The song is inspired by sports heroes who have stood up against racism in the past, including athlete Cathy Freeman and AFL legend Nicky Winmar who stood up against the crowd's racial abuse in a match between St Kilda and Collingwood in 1993. The song also references the Stolen Generation and Kevin Rudd's apology to Australia's Indigenous peoples in 2008.

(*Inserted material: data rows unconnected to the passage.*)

(** * freestyle_hid._session: the session layer of the FreeStyle HID protocol

    A shallow embedding of [src/freestyle_hid/_session.py]: the frame codec
    declared with [construct], the keep-alive filter and error classification
    of [read_response], record protection ([encrypt_message],
    [decrypt_message]), the encryption handshake, the text-reply assembler and
    the additive checksum.

    Python values are modelled as follows: [bytes] is [list byte], [int] is
    [Z], a raised exception is the [Raise] branch of [result], and the mutable
    session together with its HID handle is threaded through a state monad
    that keeps the state reached when an exception is raised. *)

From Stdlib Require Import ZArith NArith List Bool Lia String Ascii.
From Stdlib Require Import Strings.Byte.
Import ListNotations.

Local Open Scope Z_scope.

(** ** Python values *)

Definition bytes := list byte.

Definition byte_val (b : byte) : Z := Z.of_N (Byte.to_N b).

(** The byte whose value is [z mod 256]. *)
Definition byte_of_Z (z : Z) : byte :=
  match Byte.of_N (Z.to_N (z mod 256)) with
  | Some b => b
  | None => x00
  end.

Definition bytes_eqb (a b : bytes) : bool :=
  if list_eq_dec Byte.byte_eq_dec a b then true else false.

(** [b"..."] literals made of printable characters. *)
Definition b_ (s : string) : bytes := list_byte_of_string s.

Definition CR : byte := x0d.
Definition LF : byte := x0a.
Definition CRLF : bytes := [CR; LF].

(** [l[a:b]] for non-negative [a] and [b]: both ends are clamped to the
    length of [l], and the slice is empty when [b <= a]. *)
Definition slice {A} (a b : nat) (l : list A) : list A :=
  firstn (b - a) (skipn a l).
(** * uidgid: a shallow embedding of the uid/gid allocation service

    The development follows the Python package [uidgid]
    (custom-images/uidgid/uidgid): [types.py], [username.py], [tableio.py],
    [users.py], [groups.py], [main.py] and [backup.py].

    Conventions of the embedding.
    - A Python [str] is a Rocq [string]; characters are 8-bit code points.
    - A Python [int] is a [Z].
    - A Python [dict] with string keys is a [gmap string _]; a table entry
      read from the YAML store is a [gmap string yval].
    - An exception is a value [Raise cls msg]: [cls] is the Python exception
      class, [msg] records the message template of the raise site together
      with the values interpolated into it.
    - Code that reads and writes the YAML store is a state transformer that
      also returns either an exception or a value; what was written before an
      exception stays written.
    - In [backup.py] a Python [bytes] is a list of [Byte.byte] and a [str]
      the list of its code points. *)

From Stdlib Require Import ZArith NArith Ascii String List Lia Bool.
From Stdlib Require Strings.Byte.
From stdpp Require Import base tactics option list gmap strings pretty sorting.

Local Open Scope string_scope.
Local Open Scope list_scope.

(* ===================================================================== *)
(** ** Python values, exceptions and the two monads                       *)
(* ===================================================================== *)

Module Py.

(** The dynamically typed values that reach the validating constructors. *)
Inductive pyval :=
| PyNone
| PyBool (b : bool)
| PyInt (z : Z)
| PyFloat (bits : Z)
| PyStr (s : string)
| PyList (l : list string).

(** Values stored in a YAML table entry: a string, or a list of strings
    (the [grouplist] of a group created by the service). *)
Inductive yval :=
| YStr (s : string)
| YList (l : list string).

#[global] Instance yval_eq_dec : EqDecision yval.
Proof. solve_decision. Defined.

(** An entry of [file_dict["entries"]], and the list of entries. *)
Abbreviation entry := (gmap string yval).
Abbreviation table := (list (gmap string yval)).

(** Exception classes raised by the package (or by the interpreter on its
    behalf).  [NonTermination] is not a Python exception: it is the outcome
    the embedding reports for a [while] loop that never exits. *)
Inductive exn_class :=
| TypeError
| ValueError
| RuntimeError
| AssertionError
| KeyError
| AttributeError
| IndexError
| UnboundLocalError
| RecursionError
| PlainException
| BinasciiError
| UnicodeDecodeError
| UnicodeEncodeError
| NonTermination.

Definition class_name (c : exn_class) : string :=
  match c with
  | TypeError => "TypeError"
  | ValueError => "ValueError"
  | RuntimeError => "RuntimeError"
  | AssertionError => "AssertionError"
  | KeyError => "KeyError"
  | AttributeError => "AttributeError"
  | IndexError => "IndexError"
  | UnboundLocalError => "UnboundLocalError"
  | RecursionError => "RecursionError"
  | PlainException => "Exception"
  | BinasciiError => "binascii.Error"
  | UnicodeDecodeError => "UnicodeDecodeError"
  | UnicodeEncodeError => "UnicodeEncodeError"
  | NonTermination => "<does not return>"
  end.

(** One constructor per message template of the sources; the arguments are
    the interpolated values. *)
Inductive message :=
| MsgUuidNotString                (* "Uuid is not a string." *)
| MsgInvalidUuidFormat            (* "Invalid UUID format." *)
| MsgNameNotString                (* "Name is not a string" *)
| MsgNameTooLong                  (* "Name is too long" *)
| MsgNotInteger                   (* "Value is not an integer" *)
| MsgNotInRange (lo hi : Z)       (* "Value is not in the valid range {lo} to {hi}" *)
| MsgStatusNotString              (* "Status is not a string." *)
| MsgInvalidStatus                (* "Invalid status, must be 'active' or 'deactivated'" *)
| MsgUserTypeNotString            (* "User type is not a string." *)
| MsgInvalidUserType              (* "Invalid user type, must be 'individual' or 'group'" *)
| MsgInvalidUbuntuName (v : pyval)
                                  (* "Value is not a valid Ubuntu user or group name: {value}" *)
| MsgGeneratedNameInvalid (name username : string)
                                  (* "Generated name '{name}' from '{username}' is not valid for Ubuntu." *)
| MsgGeneratedNameDegenerate (name username : string)
                                  (* "Generated name '{name}' from '{username}' is a degenerate form ..." *)
| MsgInvalidIdType (id_type : string)
                                  (* "Invalid ID type {id_type}, must be uuid, ezid, or username" *)
| MsgUserExists (uuid : string)   (* "User with UUID {uuid} already exists" *)
| MsgProvideEzidOrUsername        (* "Please provide an ezid or username" *)
| MsgUserNotFound (id_type id : string)
                                  (* "User with {id_type} {id} not found" *)
| MsgTeamExists (teamname : string)
                                  (* "Team {teamname} already exists." *)
| MsgGidExists (gid : Z)          (* "GID {gid} already exist." *)
| MsgGroupNotExist (groupname : string)
                                  (* "Group {groupname} does not exist" *)
| MsgTooManyUsers (groupname : string)
                                  (* "Too many users in group {groupname}." *)
| MsgGroupInfoNotExist (id : string)
                                  (* "Group {id} does not exist." *)
| MsgActiveTeamNotInTeams (active_team : string) (teams : list string)
                                  (* "Active team {active_team} not in user's teams {teams}" *)
| MsgIncorrectPadding             (* binascii: "Incorrect padding" *)
| MsgBase64DataCharacters         (* binascii: number of data characters 1 more than a multiple of 4 *)
| MsgCodec                        (* the utf-8 codec cannot decode or encode *)
| MsgKey (key : string)           (* KeyError: the missing key *)
| MsgInterp (what : string).      (* raised by the interpreter, not by a raise statement *)

Inductive exn := Raise (cls : exn_class) (msg : message).

(** What the code finds around it: the transliteration library, the process
    environment and the random uuid generator ([uuid4 n] is the value of the
    [n]-th call of [uuid.uuid4()]). *)
Record world := World {
  unidecode : string → string;
  DEPLOYMENT_NAME : option string;
  uuid4 : nat → string;
}.

Definition exn_cls (e : exn) : exn_class := let 'Raise c _ := e in c.
Definition exn_msg (e : exn) : message := let 'Raise _ m := e in m.

(** Pure code that may raise. *)
Definition result (A : Type) : Type := exn + A.

Abbreviation ok := (@inr exn _).
Abbreviation raise c m := (@inl exn _ (Raise c m)).

Definition rbind {A B} (r : result A) (k : A → result B) : result B :=
  match r with
  | inl e => inl e
  | inr a => k a
  end.

Definition rmap {A B} (f : A → B) (r : result A) : result B :=
  rbind r (λ a, ok (f a)).

(** A list comprehension whose element expression may raise. *)
Fixpoint mapM {A B} (f : A → result B) (xs : list A) : result (list B) :=
  match xs with
  | [] => ok []
  | x :: xs' =>
      rbind (f x) (λ y, rbind (mapM f xs') (λ ys, ok (y :: ys)))
  end.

At the 2018 National Indigenous Music Awards, the song was nominated for Song of the Year.

==Background==
Raised in the remote Northern Territory communities of Yurrwi and Maningrida, 21 year-old Danzel Baker, Baker Boy, has released "Black Magic", featuring Dallas Woods. The song is performed in Yolngu Matha and English, representing his bloodlines. Danzel Baker and Dallas Woods met when Baker Boy was 17 and Dallas was 21 and the two started writing songs together, including Baker Boy's previous single "Mr. La Di Da Di".

==Music video==
The music video was filmed on the Mornington Peninsula and Melbourne, Victoria and directed by BraydenFunFilms. It was released on 12 July 2018.

==Reception==
Beat Magazine said "The politically-charged number packs a punch, though it is swathed in positivity and offers a feel-good message of empowerment overall, with chorus lines like 'young, black and gifted, talking the whole package' leading the track."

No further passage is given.